Power Meter: why bike and train with it?
Power is something you read about in every single one of my race reports and I keep sharing it on social media. The power meter has saved my race more than once.
Why train with it? Simple: “That what is measured, improves.” I believe in this wholeheartedly.
The reason to train is to improve one’s fitness. This includes cardio and physical strength. To accomplish this we continually challenge our current capability and allow the body to adapt to the new stresses placed on it. Once adapted, the cycle starts over. So why does measuring your power output accomplish this better than other metrics? When I first started working with power on the bike, I read a lot about how to apply it. Here are the key points I find to be most valuable:
Power measures performance (mechanical feedback/output) which is something that cannot be determined from heart rate (metabolic feedback/input).

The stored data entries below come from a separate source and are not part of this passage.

Lemma nibble v k : 0 <= v -> 0 <= k -> ((v ≫ (4 * k)) .& 0xF) = v / 16 ^ k mod 16.
Proof.
  intros. change 0xF with (Z.ones 4). rewrite Z.land_ones, Z.shiftr_div_pow2 by lia.
  by rewrite Z.pow_mul_r by lia.
Qed.
Lemma hexd_value v n : forall b acc, 0 <= v -> (b = false -> acc = 0) ->
  fold_left (fun a d => a * 16 + d) (hexd v b n) acc = acc * 16 ^ Z.of_nat n + v mod 16 ^ Z.of_nat n.
Proof.
  induction n as [|k IH]; intros b acc Hv Hb.
  { cbn. change (16 ^ Z.of_nat 0) with 1. rewrite Z.mod_1_r. lia. }
  cbn [hexd]. cbv zeta. rewrite nibble by lia.
  rewrite Nat2Z.inj_succ, Z.pow_succ_r by lia. set (p := 16 ^ Z.of_nat k).
  assert (0 < p) by (apply Z.pow_pos_nonneg; lia).
  assert (v mod (16 * p) = (v / p mod 16) * p + v mod p) as Hsplit.
  { rewrite Z.mul_comm, Z.rem_mul_r by lia. lia. }
  destruct (negb _ || _ || _) eqn:E; cbn [fold_left].
  - rewrite IH by done. fold p. rewrite Hsplit. ring.
  - rewrite IH by done. fold p. rewrite Hsplit.
    apply orb_false_elim in E as [E _]. apply orb_false_elim in E as [E Eb].
    apply negb_false_iff, Z.eqb_eq in E. rewrite E, (Hb Eb). lia.
Qed.
Lemma hexd_shape v n : forall b, 0 <= v ->
  Forall (fun d => 0 <= d < 16) (hexd v b n) /\ (length (hexd v b n) <= n)%nat /\
  (b = false -> head (hexd v b n) = Some 0 -> length (hexd v b n) = 1%nat).
Proof.
  induction n as [|k IH]; intros b Hv; [by repeat split; try constructor|].
  cbn [hexd]. cbv zeta. rewrite nibble by lia.
  set (d := v / 16 ^ Z.of_nat k mod 16). assert (0 <= d < 16) by (apply Z.mod_pos_bound; lia).
  destruct (negb _ || _ || _) eqn:E; cbn [length].
  - destruct (IH true Hv) as (F & L & _). split; [by constructor|]. split; [lia|].
    intros -> Hd. cbn in Hd. injection Hd as Hd. rewrite Hd in E. cbn in E.
    apply Z.eqb_eq in E. by replace k with 0%nat by lia.
  - destruct (IH b Hv) as (F & L & Hh). split; [done|]. split; [lia|done].
Qed.

(** [uart_puthex] prints the hexadecimal numeral of any 64-bit value after
    "0x": at most 16 digits whose positional value is [v], with a leading zero only
    when it is the single digit of zero. *)
Lemma uart_puthex_hex v (w : W) :
  fits 64 v ->
  exists ds, uart_puthex v w = put_all (bytes "0x" ++ map hex_char ds) w /\
    value 16 ds = v /\ Forall (fun d => 0 <= d < 16) ds /\ (length ds <= 16)%nat /\
    (head ds = Some 0 -> length ds = 1%nat).
Proof.
  intros [Hv0 Hv1]. exists (hexd v false 16). rewrite puthex_text. split; [done|].
  destruct (hexd_shape v 16 false Hv0) as (F & L & Hh).
  split; [|by eauto]. unfold value. rewrite hexd_value by done.
  change (16 ^ Z.of_nat 16) with (2 ^ 64). rewrite Z.mod_small; lia.
Qed.
End UartTheorems.

(** ** Examples on the scripted machine *)
Definition quiet : script := mk_script [] [] [] [] 0.

Lemma uart_printf_renders_witness :
  uart_printf (bytes "[M4] vCPU %d HVC, x0=%u (%s) %x") [AInt 1; AInt 18446744073709551615; AStr (Some (bytes "HVC64")); AInt 255] quiet =
    put_all (bytes "[M4] vCPU 1 HVC, x0=18446744073709551615 (HVC64) 0xff") quiet /\
  exists w', put_all (bytes "[M4] vCPU 1 HVC, x0=18446744073709551615 (HVC64) 0xff") quiet = Ok (tt, w').
Proof.
  apply (uart_printf_renders (bytes "[M4] vCPU %d HVC, x0=%u (%s) %x")); [|vm_compute; reflexivity].
  repeat constructor; done.
Defined.
Lemma uart_putdec_decimal_witness :
  exists ds, uart_putdec 1907 quiet = put_all (map (Z.add (chr "0")) ds) quiet /\
    value 10 ds = 1907 /\ Forall (fun d => 0 <= d < 10) ds /\ (1 <= length ds <= 20)%nat /\
    (1907 <> 0 -> head ds <> Some 0).
Proof. apply uart_putdec_decimal. fits_const. Defined.
Lemma uart_puthex_hex_witness :
  exists ds, uart_puthex 0xBEEF quiet = put_all (bytes "0x" ++ map hex_char ds) quiet /\
    value 16 ds = 0xBEEF /\ Forall (fun d => 0 <= d < 16) ds /\ (length ds <= 16)%nat /\
    (head ds = Some 0 -> length ds = 1%nat).
Proof. apply uart_puthex_hex. fits_const. Defined.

For example, what if your heart rate is 10 beats higher than usual? What does that mean? Is it good or bad? The only way to answer that question is to know if you were putting out more power or less than usual. It’s about measuring intensity. Think of heart rate like the tachometer of a car. It shows you how hard your engine is working. It’s similar to rate of perceived exertion (RPE). Both these metrics are input or feedback. Power (and speed), however, are directly related to performance. Those metrics show your output.
It is a true metric.
Being a true metric means that it remains relatively unaffected by temperature, time of day, heart rate, stress, sleep quantity and quality, hydration, caffeine intake, wind speed, road surface, road grade, etc… You get my point. If you have too much coffee or a fight with your spouse before your training session, your heart rate is likely already elevated before you even start.
It is a more accurate training measurement.
For example, heart rate takes a while to climb and is therefore useless for shorter intervals because the body cannot respond before the interval is over whereas power provides an instantaneous readout. Power training is better at increasing muscular strength because you now have a finite reference point when asked to increase resistance.
It is the most consistent and direct measure of an athlete’s effort.
Consistency is key to great training. That makes it the best metric to use when tracking an athlete’s training and progress.
It is the only measure that shows a true change in fitness or the performance of an athlete over a period of time.
Heart rate values fluctuate over time whereas power allows the user to determine increases over specific durations to gauge improvement. When training to improve a specific duration, training with power can also help prevent plateaus in fitness development. And it improves cardiovascular fitness as a natural by-product.
It improves Training Efficiency and Quality
Shorter sessions can still have a great effect. It also adds variety and motivation to your existing workout routine.
It can help to identify strength and weaknesses
Without it, a rider simply knows where/when they feel weakest but doesn’t understand why. With power we can develop your peak power curve and know specifically what to train to improve, keeping your goal and races in mind.